After a few hours hubs arrived home.  Imagine how NOT surprised he was to see me hauling books, wiping them off, moving them from room to room, all while doing a seemingly good imitation of "Hop-Along Cassidy" because my foot was more swollen than before and putting any weight on it was close to excruciating pain.  Helping me clean up my mess, we ended up with an almost sparkling little room.

...and a surprise at the end.  To make a long story shorter (what?  This IS the short version of it all!) I ended up with cellulitis of the foot (and hands?). I'd spent so much time at the computer the day before (another Lamaze-type diversion) that the fluids built up in my legs, and then who knows what else happened?  Perhaps between the books and the manicure I gave myself, bacteria got into my system and bad magic took place.  Whatever it was, my hands were swollen to the point that I could barely bend them, my foot was swollen to the point where I started looking things up on the Internet (never a good idea when so desperate). My foot had become red, a rash had developed AND the foot that's always ice cold was suddenly hot as well.  In fact, I was shivering and running a fever.

So, moral of the story?  There's a lesson for me to be learned here, but I know myself well enough that I probably won't learn for next time, though I should.  But the joy I now feel when I see the room clutter-free and dust-free was and IS worth all the pain.  For me, it was a wise investment as hubs shakes his head at what he considers to be my insanity.  But a pretty room can never be underestimated as a healing power.  Now when I go to the feared computer, I get great satisfaction seeing bookshelves that are full of old friends I've not seen in ages.  The air cleaner has worked much magic in getting rid of the dust that was stirred up, despite the best dusting cloths. I can breathe clean air, not sanded-down air when I come into the room.
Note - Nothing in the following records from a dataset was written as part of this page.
(* ===== verification/Sim.v ===== *)
(** * The deterministic simulator ([onced-sim/src/lib.rs], [main.rs])

    The fault-injecting harness that drives an engine over a write-ahead log: a
    seeded generator chooses begins, completions by workers that may be stale,
    clock jumps, flushes and crashes, and oracles check the answers.  Every
    assertion of the source is an error value here, so a run that returns [Ok]
    is a run in which none of them fired.  A crash drops the process and reopens
    the file it leaves, as the harness does. *)

From S2P Require Import Prelude Machine Str Decimal HashMap Types Store Engine Codec Disk Wal.

Definition KEY_SPACE : Z := 8.
Definition LEASE_MS : Z := 1000.

(** ** The generator: xorshift64 *)

Record Rng := MkRng { rng_state : Z }.

Definition Rng_new (seed : Z) : Rng := MkRng (Z.lxor seed 0x9E3779B97F4A7C15).

Definition next_u64 (r : Rng) : Z * Rng :=
  let x := rng_state r in
  let x := Z.lxor x (shl 64 x 13) in
  let x := Z.lxor x (Z.shiftr x 7) in
  let x := Z.lxor x (shl 64 x 17) in
  (x, MkRng x).

Definition below (r : Rng) (n : Z) : Z * Rng := let (x, r) := next_u64 r in (x mod n, r).

(** ** Counters *)

Record Stats := MkStats {
  steps : Z;
  runs : Z;
  replays : Z;
  in_progress : Z;
  completes_ok : Z;
  stale_fences : Z;
  already_completed : Z;
  crashes : Z;
  takeovers : Z;
  flushes : Z;
  unknown_completes : Z;
  mismatches : Z;
}.

Definition stats_default : Stats := MkStats 0 0 0 0 0 0 0 0 0 0 0 0.

Definition accumulate (s other : Stats) : Stats :=
  let add := wrapping_add 64 in
  MkStats (add (steps s) (steps other)) (add (runs s) (runs other)) (add (replays s) (replays other))
    (add (in_progress s) (in_progress other)) (add (completes_ok s) (completes_ok other))
    (add (stale_fences s) (stale_fences other)) (add (already_completed s) (already_completed other))
    (add (crashes s) (crashes other)) (add (takeovers s) (takeovers other))
    (add (flushes s) (flushes other)) (add (unknown_completes s) (unknown_completes other))
    (add (mismatches s) (mismatches other)).

(** The counters that one event adds to, [+= 1] on the named field. *)
Definition one_step : Stats := MkStats 1 0 0 0 0 0 0 0 0 0 0 0.
Definition one_run : Stats := MkStats 0 1 0 0 0 0 0 0 0 0 0 0.
Definition one_replay : Stats := MkStats 0 0 1 0 0 0 0 0 0 0 0 0.
Definition one_in_progress : Stats := MkStats 0 0 0 1 0 0 0 0 0 0 0 0.
Definition one_complete : Stats := MkStats 0 0 0 0 1 0 0 0 0 0 0 0.
Definition one_stale : Stats := MkStats 0 0 0 0 0 1 0 0 0 0 0 0.
Definition one_already : Stats := MkStats 0 0 0 0 0 0 1 0 0 0 0 0.
Definition one_crash : Stats := MkStats 0 0 0 0 0 0 0 1 0 0 0 0.
Definition one_takeover : Stats := MkStats 0 0 0 0 0 0 0 0 1 0 0 0.
Definition one_flush : Stats := MkStats 0 0 0 0 0 0 0 0 0 1 0 0.
Definition one_unknown : Stats := MkStats 0 0 0 0 0 0 0 0 0 0 1 0.
Definition one_mismatch : Stats := MkStats 0 0 0 0 0 0 0 0 0 0 0 1.

(** ** State *)

Inductive Durability := Strict | GroupCommit.

#[export] Instance Durability_eq_dec : EqDecision Durability.
Proof. solve_decision. Defined.

(** A worker that holds a token, with the outcome it will commit. *)
Record Inflight := MkInflight {
  worker_index : Z;
  worker_token : RunToken;
  worker_outcome : CachedOutcome;
  fp_variant : Z;
}.

(** The WAL path is the disk that the engine's store owns. *)
Record Simulation := MkSim {
  seed : Z;
  mode : Durability;
  rng : Rng;
  engine : Engine WalStore;
  now_ms : Z;
  inflight : list Inflight;
  committed : gmap Z CachedOutcome;
  durable : gmap Z CachedOutcome;
  committed_fp : gmap Z Z;
  successful_completes : gmap Z Z;
  next_body : Z;
  stats : Stats;
}.

(** The assertions and panics of the harness. *)
Inductive Panic :=
| OpenFailed (e : OpenError)
| DurableOutcomeChanged (index : Z)
| ReplayNeverCommitted (index : Z)
| ReplayAcrossFingerprints (index : Z)
| CompletedAgain (index count : Z)
| AlreadyCompletedUncommitted (index : Z)
| UnexpectedUnknown (index : Z)
| WrongOutcomeAfterCrash (index : Z)
| NoReplayAfterCrash (index : Z) (got : string)
| RemoveOutOfRange.

Definition key_of (index : Z) : IdempotencyKey :=
  MkKey (str_of_bytes (str_bytes "key-" ++ display_uint index)).

Definition fingerprint_of (index variant : Z) : RequestFingerprint :=
  MkFingerprint (to_le_bytes 8 index ++ [u8_of_Z variant] ++ replicate 23 x00).

Definition begin_name (b : Begin) : string :=
  match b with
  | Begin_Run _ => "Run"
  | Begin_Replay _ => "Replay"
  | Begin_InProgress => "InProgress"
  | Begin_Mismatch => "Mismatch"
  end.

Definition open_store (d : Disk) (mode : Durability) : result WalStore OpenError :=
  match mode with
  | Strict => WalStore_open d
  | GroupCommit => WalStore_open_buffered d
  end.

(** ** Field updates *)

Definition set_rng (s : Simulation) (r : Rng) : Simulation :=
  MkSim (seed s) (mode s) r (engine s) (now_ms s) (inflight s) (committed s) (durable s)
    (committed_fp s) (successful_completes s) (next_body s) (stats s).
Definition set_engine (s : Simulation) (e : Engine WalStore) : Simulation :=
  MkSim (seed s) (mode s) (rng s) e (now_ms s) (inflight s) (committed s) (durable s)
    (committed_fp s) (successful_completes s) (next_body s) (stats s).
Definition set_now (s : Simulation) (t : Z) : Simulation :=
  MkSim (seed s) (mode s) (rng s) (engine s) t (inflight s) (committed s) (durable s)
    (committed_fp s) (successful_completes s) (next_body s) (stats s).
Definition set_inflight (s : Simulation) (ws : list Inflight) : Simulation :=
  MkSim (seed s) (mode s) (rng s) (engine s) (now_ms s) ws (committed s) (durable s)
    (committed_fp s) (successful_completes s) (next_body s) (stats s).
Definition set_committed (s : Simulation) (c : gmap Z CachedOutcome) : Simulation :=
  MkSim (seed s) (mode s) (rng s) (engine s) (now_ms s) (inflight s) c (durable s)
    (committed_fp s) (successful_completes s) (next_body s) (stats s).
Definition set_durable (s : Simulation) (d : gmap Z CachedOutcome) : Simulation :=
  MkSim (seed s) (mode s) (rng s) (engine s) (now_ms s) (inflight s) (committed s) d
    (committed_fp s) (successful_completes s) (next_body s) (stats s).
Definition set_committed_fp (s : Simulation) (c : gmap Z Z) : Simulation :=
  MkSim (seed s) (mode s) (rng s) (engine s) (now_ms s) (inflight s) (committed s) (durable s)
    c (successful_completes s) (next_body s) (stats s).
Definition set_successful (s : Simulation) (c : gmap Z Z) : Simulation :=
  MkSim (seed s) (mode s) (rng s) (engine s) (now_ms s) (inflight s) (committed s) (durable s)
    (committed_fp s) c (next_body s) (stats s).
Definition set_next_body (s : Simulation) (b : Z) : Simulation :=
  MkSim (seed s) (mode s) (rng s) (engine s) (now_ms s) (inflight s) (committed s) (durable s)
    (committed_fp s) (successful_completes s) b (stats s).
Definition count (s : Simulation) (c : Stats) : Simulation :=
  MkSim (seed s) (mode s) (rng s) (engine s) (now_ms s) (inflight s) (committed s) (durable s)
    (committed_fp s) (successful_completes s) (next_body s) (accumulate (stats s) c).

Definition draw (s : Simulation) (n : Z) : Z * Simulation :=
  let (x, r) := below (rng s) n in (x, set_rng s r).

(** Sequencing of steps that may panic. *)
Notation "'do!' x <- a ; b" := (match a with Ok x => b | Err e => Err e end)
  (at level 10, x pattern, a at level 100, b at level 200).

(** ** Steps *)

Section simulator.
Context `{!HashOrder IdempotencyKey} `{!HashOrder Z}.

(** [dirs]: whether the file system can sync directories. *)
Definition with_mode (dirs : bool) (seed : Z) (mode : Durability) : result Simulation Panic :=
  match open_store (disk_new dirs) mode with
  | Err e => Err (OpenFailed e)
  | Ok store =>
      Ok (MkSim seed mode (Rng_new seed) (Engine.new store LEASE_MS) 1 [] ∅ ∅ ∅ ∅ 0 stats_default)
  end.

Definition mark_durable (s : Simulation) (index : Z) (outcome : CachedOutcome) : result Simulation Panic :=
  match durable s !! index with
  | Some existing =>
      if decide (existing = outcome) then Ok s else Err (DurableOutcomeChanged index)
  | None => Ok (set_durable s (<[index := outcome]> (durable s)))
  end.

(** The loop of [do_flush] over the committed outcomes. *)
Fixpoint mark_all (s : Simulation) (now_durable : list (Z * CachedOutcome)) : result Simulation Panic :=
  match now_durable with
  | [] => Ok s
  | (index, outcome) :: rest => do! s <- mark_durable s index outcome; mark_all s rest
  end.

Definition do_flush (s : Simulation) : result Simulation Panic :=
  let s := count s one_flush in
  let s := set_engine s (Engine.flush (engine s)) in
  mark_all s (hm_iter (committed s)).

Definition make_outcome (s : Simulation) : CachedOutcome * Simulation :=
  let s := set_next_body s (wrapping_add 64 (next_body s) 1) in
  (MkOutcome 200 [] (to_le_bytes 8 (next_body s)), s).

Definition do_begin (s : Simulation) : result Simulation Panic :=
  let (index, s) := draw s KEY_SPACE in
  let key := key_of index in
  let (variant, s) := match mode s with
                      | Strict => draw s 2
                      | GroupCommit => (0, s)
                      end in
  let fingerprint := fingerprint_of index variant in
  let had_inflight := existsb (fun w => worker_index w =? index) (inflight s) in
  let (b, e) := begin (engine s) key fingerprint (now_ms s) in
  let s := set_engine s e in
  match b with
  | Begin_Run token =>
      let s := count s one_run in
      let s := if had_inflight then count s one_takeover else s in
      let (outcome, s) := make_outcome s in
      Ok (set_inflight s (inflight s ++ [MkInflight index token outcome variant]))
  | Begin_Replay outcome =>
      let s := count s one_replay in
      if decide (committed s !! index = Some outcome) then
        if decide (committed_fp s !! index = Some variant) then Ok s
        else Err (ReplayAcrossFingerprints index)
      else Err (ReplayNeverCommitted index)
  | Begin_InProgress => Ok (count s one_in_progress)
  | Begin_Mismatch => Ok (count s one_mismatch)
  end.

(** [Vec::remove]. *)
Definition vec_remove (i : nat) (l : list Inflight) : list Inflight := take i l ++ drop (S i) l.

Definition do_complete (s : Simulation) : result Simulation Panic :=
  if bool_decide (inflight s = []) then Ok s
  else
    let (which, s) := draw s (len (inflight s)) in
    match inflight s !! Z.to_nat which with
    | None => Err RemoveOutOfRange
    | Some worker =>
        let s := set_inflight s (vec_remove (Z.to_nat which) (inflight s)) in
        let index := worker_index worker in
        let (r, e) := complete (engine s) (worker_token worker) (worker_outcome worker) (now_ms s) in
        let s := set_engine s e in
        match r with
        | Ok _ =>
            let s := count s one_complete in
            let s := set_committed s (<[index := worker_outcome worker]> (committed s)) in
            let s := set_committed_fp s (<[index := fp_variant worker]> (committed_fp s)) in
            match mode s with
            | Strict =>
                let c := wrapping_add 64 (default 0 (successful_completes s !! index)) 1 in
                let s := set_successful s (<[index := c]> (successful_completes s)) in
                if c =? 1 then mark_durable s index (worker_outcome worker)
                else Err (CompletedAgain index c)
            | GroupCommit => Ok s
            end
        | Err StaleFence => Ok (count s one_stale)
        | Err AlreadyCompleted =>
            let s := count s one_already in
            if decide (is_Some (committed s !! index)) then Ok s
            else Err (AlreadyCompletedUncommitted index)
        | Err Unknown =>
            match mode s with
            | Strict => Err (UnexpectedUnknown index)
            | GroupCommit => Ok (count s one_unknown)
            end
        end
    end.

Definition do_advance_clock (s : Simulation) : result Simulation Panic :=
  let (half, s) := draw s 2 in
  let (jump, s) := if half =? 0
                   then let (j, s) := draw s (LEASE_MS / 2) in (j + 1, s)
                   else let (j, s) := draw s LEASE_MS in (LEASE_MS + j, s) in
  Ok (set_now s (wrapping_add 64 (now_ms s) jump)).

(** The loop of [do_crash] over what must have survived. *)
Fixpoint check_survivors (s : Simulation) (survivors : list (Z * CachedOutcome)) : result Simulation Panic :=
  match survivors with
  | [] => Ok s
  | (index, expected) :: rest =>
      let variant := default 0 (committed_fp s !! index) in
      let (b, e) := begin (engine s) (key_of index) (fingerprint_of index variant) (now_ms s) in
      let s := set_engine s e in
      match b with
      | Begin_Replay got =>
          if decide (got = expected) then check_survivors s rest else Err (WrongOutcomeAfterCrash index)
      | other => Err (NoReplayAfterCrash index (begin_name other))
      end
  end.

Definition do_crash (s : Simulation) : result Simulation Panic :=
  let s := count s one_crash in
  match open_store (disk (store (engine s))) (mode s) with
  | Err e => Err (OpenFailed e)
  | Ok st =>
      let s := set_engine s (Engine.new st LEASE_MS) in
      let s := match mode s with
               | GroupCommit => set_committed s (durable s)
               | Strict => s
               end in
      check_survivors s (hm_iter (committed s))
  end.

Definition step (s : Simulation) : result Simulation Panic :=
  let (roll, s) := draw s 100 in
  do! s <- match mode s with
           | Strict =>
               if roll <=? 39 then do_begin s
               else if roll <=? 69 then do_complete s
               else if roll <=? 84 then do_advance_clock s
               else do_crash s
           | GroupCommit =>
               if roll <=? 34 then do_begin s
               else if roll <=? 59 then do_complete s
               else if roll <=? 74 then do_flush s
               else if roll <=? 84 then do_advance_clock s
               else do_crash s
           end;
  Ok (count s one_step).

Fixpoint run (n : nat) (s : Simulation) : result Simulation Panic :=
  match n with
  | O => Ok s
  | S n => do! s <- step s; run n s
  end.

(** The campaign of [main]: one fresh simulation per seed. *)
Fixpoint campaign (dirs : bool) (mode : Durability) (seeds : list Z) (n : nat) (total : Stats)
  : result Stats Panic :=
  match seeds with
  | [] => Ok total
  | seed :: seeds =>
      do! s <- with_mode dirs seed mode;
      do! s <- run n s;
      campaign dirs mode seeds n (accumulate total (stats s))
  end.

(** Both disciplines in turn. *)
Definition main (dirs : bool) (seeds n : nat) : result (Stats * Stats) Panic :=
  let seeds := map Z.of_nat (seq 0 seeds) in
  do! strict <- campaign dirs Strict seeds n stats_default;
  do! group <- campaign dirs GroupCommit seeds n stats_default;
  Ok (strict, group).

End simulator.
And, most importantly, when it comes down to healing: I had a "marathon sleep" of 12 hours. Yippee!  Really!  With the help of an anti-inflammatory and the antibiotic the swelling has come down enough where it isn't pain off the charts.  The fever is gone, the rash is on its way out, though my skin DOES have a reptilian look to it, the scaly look from the swelling and fever, a classic reaction to what went on.  The blue-black hue has left my nail beds.  I can see that things will soon be right with the world.

But sometimes a girl's gotta do what a girl's gotta do, despite the cost.  As long as everything is capable of healing - that is, I'm not at risk of losing any more body parts - I'm thrilled I took the risk and made some headway into a huge project.  I've said it often enough: sometimes to survive, you need to come out of the normal protective shell you're forced to live with.  Sometimes you just can't keep calculating every step you take and every move you make.  Sometimes fighting this CFIDS and fibro animal is not rest but a feeling of accomplishment and that you've had your way, not allowing the illnesses to defeat.  Pacing, I think, is simply too over-rated.  There!  I've said it, and THAT in and of itself makes me feel better.

As always, I hope that all are doing their very best only better.  (As if fibro-logic is ever going to win with me!)  I wish my old Russian Orthodox camp buddies and my relatives a Merry Christmas - we're always a bit out of sync with the rest of the world.  Ciao and paka!